• Activity
Copy the line with "Some line =>" and all lines following it through the last line of the entries, exactly as written.

==== Data records

Definition ENV_PASSTHROUGH : list string :=
  ["ANTHROPIC_API_KEY"; "ANTHROPIC_AUTH_TOKEN"; "ANTHROPIC_BASE_URL"; "CCB_BACKEND_ENV";
    "CCB_CCBD_MIN_POLL_INTERVAL_S"; "CCB_CLAUDE_READY_TIMEOUT_S"; "CCB_DEBUG";
    "CCB_GEMINI_READY_TIMEOUT_S"; "CCB_KEEPER_PID"; "CCB_KEEPER_PING_TIMEOUT_S"; "CCB_LANG";
    "CCB_MASTER_CLAUDE_PID"; "CCB_PER_AGENT_SUBCGROUP"; "CCB_NO_ATTACH"; "CCB_REPLY_LANG";
    "CCB_JOB_ID"; "CCB_SOCKET"; "CCB_STDIN_ENCODING"; "CCB_TMUX_ENTER_DELAY";
    "CCB_TMUX_SECOND_ENTER_DELAY"; "CCB_TMUX_SOCKET"; "CCB_TMUX_SOCKET_PATH";
    "CCB_VERIFY_DELIVERY"; "CCB_VERIFY_POST_DELAY_MS"; "CCB_VERIFY_RETRY_KEYCODES"; "CCB_VERSION";
    "CLAUDE_CODE_OAUTH_TOKEN"; "GEMINI_API_KEY"; "GOOGLE_API_BASE"; "GOOGLE_API_KEY";
    "GOOGLE_GENAI_USE_VERTEXAI"; "HOME"; "LANG"; "LC_ALL"; "LC_MESSAGES"; "LOCALAPPDATA";
    "OPENAI_API_BASE"; "OPENAI_API_KEY"; "OPENAI_BASE_URL"; "OPENAI_ORG_ID";
    "OPENAI_ORGANIZATION"; "PATH"; "PYTHONPATH"; "PYTHONUNBUFFERED"; "SHELL"; "SYSTEMROOT";
    "TERM"; "TMP"; "TEMP"; "TMPDIR"; "USER"; "USERPROFILE"; "XDG_CACHE_HOME"; "XDG_CONFIG_HOME";
    "XDG_DATA_HOME"; "XDG_RUNTIME_DIR"].

Definition CLAUDE_INJECTED_ENV : list (string * string) :=
  [("CCB_CLAUDE_SKILLS", "true"); ("CCB_CLAUDE_READY_TIMEOUT_S", "60.0");
   ("CCB_CLAUDE_MD_MODE", "route"); ("CCB_REPLY_LANG", "zh"); ("CCB_LANG", "zh");
   ("CCB_CTX_TRANSFER_LAST_N", "20"); ("CCB_CTX_TRANSFER_ENABLED", "true")].
Definition CODEX_INJECTED_ENV : list (string * string) :=
  [("CCB_TMUX_ENTER_DELAY", "0.5"); ("CCB_TMUX_SECOND_ENTER_DELAY", "0.0")].
Definition ANTIGRAVITY_INJECTED_ENV : list (string * string) :=
  [("CCB_GEMINI_READY_TIMEOUT_S", "60.0")].
Definition BASH_INJECTED_ENV : list (string * string) := [("PS1", "$ ")].

Definition bash_manifest : ProviderManifest :=
  MkManifest "bash" [] ["bash"; "--noprofile"; "--norc"; "-i"] [] ENV_PASSTHROUGH BASH_INJECTED_ENV
    10 false ProbeBash LineEndRegex 0 "" LogOnly.
Definition codex_manifest : ProviderManifest :=
  MkManifest "codex" [".codex"; ".config/gcloud"]
    ["codex"; "--dangerously-bypass-approvals-and-sandbox"; "--dangerously-bypass-hook-trust";
     "-c"; "disable_paste_burst=true"; "-c"; "trust_level=" +:+ quoted "trusted";
     "-c"; "approval_policy=" +:+ quoted "never"; "-c"; "sandbox_mode=" +:+ quoted "danger-full-access"]
    [] ENV_PASSTHROUGH CODEX_INJECTED_ENV 60 true ProbeCodex ObservedStability 300
    "(?im)\besc to interrupt\b|Hooks need review|Trust all and continue|Continue without trusting"
    LogOnly.
Definition claude_manifest : ProviderManifest :=
  MkManifest "claude" [".anthropic"; ".claude"] ["claude"; "--dangerously-skip-permissions"]
    ["--continue"] ENV_PASSTHROUGH CLAUDE_INJECTED_ENV 60 true ProbeClaude ObservedStability 300
    "(?im)\b(?:esc to interrupt|Architecting|Reading\s+\d+\s+files?|ctrl\+o to expand|paste again to expand)\b"
    LogOnly.
Definition antigravity_manifest : ProviderManifest :=
  MkManifest "antigravity" [".gemini/antigravity-cli"] ["agy"; "--dangerously-skip-permissions"] []
    ENV_PASSTHROUGH ANTIGRAVITY_INJECTED_ENV 60 true ProbeAntigravity LineEndRegex 300
    "(?m)^\s*esc to cancel\b" LogOnly.

Definition MANIFESTS (name : string) : option ProviderManifest :=
  if name == "bash" then Some bash_manifest
  else if name == "codex" then Some codex_manifest
  else if name == "claude" then Some claude_manifest
  else if name == "antigravity" then Some antigravity_manifest
  else None.

(** [try_get_manifest(provider).ok()]; [None] is the unknown-provider error,
    on which [get_manifest] panics. *)
Definition try_get_manifest (provider : string) : option ProviderManifest :=
  MANIFESTS (canonicalize_provider_name provider).

Definition is_valid_provider (provider : string) : bool :=
  bool_decide (is_Some (MANIFESTS (canonicalize_provider_name provider))).

Definition cancel_keysyms_for_provider (provider : string) : list string :=
  if canonicalize_provider_name provider == "antigravity" then ["Escape"] else ["C-c"].

(** ** Readiness probes *)

Definition non_empty_lines (capture : string) : list string :=
  filter (λ line, trim line ≠ "") (lines capture).

(** [for phrase in phrases { if capture_lower.contains(..) { return false } } true] *)
Definition phrases_gone (phrases : list string) (capture : string) : bool :=
  negb (existsb (λ p, contains (to_lowercase capture) (to_lowercase p)) phrases).

Definition CLAUDE_INIT_BANNERS : list string :=
  ["Welcome to Claude Code"; "Setup Wizard"; "Choose the text style"; "Choose your preferred theme";
   "Let's get started"; "Trust the files in this folder"; "Press Enter to continue"].
Definition CLAUDE_PROMPT_PREFIXES : list string := ["❯ "; "❯"].
Definition CLAUDE_STEADY_MARKERS : list string := ["Sonnet"; "Haiku"; "Opus"].

Definition claude_prompt_present (capture : string) : bool :=
  existsb (λ line, existsb (starts_with (trim_start line)) CLAUDE_PROMPT_PREFIXES)
    (take 8 (reverse (non_empty_lines capture))).

Definition claude_detect (capture : string) : bool :=
  phrases_gone CLAUDE_INIT_BANNERS capture && claude_prompt_present capture &&
  existsb (contains capture) CLAUDE_STEADY_MARKERS.

Definition ANTIGRAVITY_ONBOARDING_MARKERS : list string :=
  ["Yes, I trust this folder"; "Terms of Service"; "[Next]"; "[Done]"].

Definition antigravity_detect (capture : string) : bool :=
  phrases_gone ANTIGRAVITY_ONBOARDING_MARKERS capture &&
  existsb (λ line, starts_with (trim_start line) "? for shortcuts") (lines capture).

Definition CODEX_INIT_BANNERS : list string :=
  ["Sign in with ChatGPT"; "Trust this workspace"; "Choose a model"; "✦ Welcome to"].

Definition codex_detect (capture : string) : bool :=
  phrases_gone CODEX_INIT_BANNERS capture &&
  existsb (λ line, starts_with (trim_start line) "›") (take 6 (reverse (non_empty_lines capture))).

Definition bash_detect (capture : string) : bool :=
  match last (non_empty_lines capture) with
  | None => false
  | Some line =>
      let trimmed := trim_end line in
      ends_with trimmed "$" || ends_with trimmed "#" || ends_with trimmed "$ " ||
      ends_with trimmed "# "
  end.

(** [probe.build().detect(capture)] *)
Definition detect (kind : InitProbeKind) (capture : string) : bool :=
  match kind with
  | ProbeBash | ProbeOpenCode | ProbeUnknown => bash_detect capture
  | ProbeCodex => codex_detect capture
  | ProbeClaude => claude_detect capture
  | ProbeAntigravity => antigravity_detect capture
  end.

========

• Task solution
  | Some line =>
      let trimmed := trim_end line in
      ends_with trimmed "$" || ends_with trimmed "#" || ends_with trimmed "$ " ||
      ends_with trimmed "# "
  end.

(** [probe.build().detect(capture)] *)
Definition detect (kind : InitProbeKind) (capture : string) : bool :=
  match kind with
  | ProbeBash | ProbeOpenCode | ProbeUnknown => bash_detect capture
  | ProbeCodex => codex_detect capture
  | ProbeClaude => claude_detect capture
  | ProbeAntigravity => antigravity_detect capture
  end.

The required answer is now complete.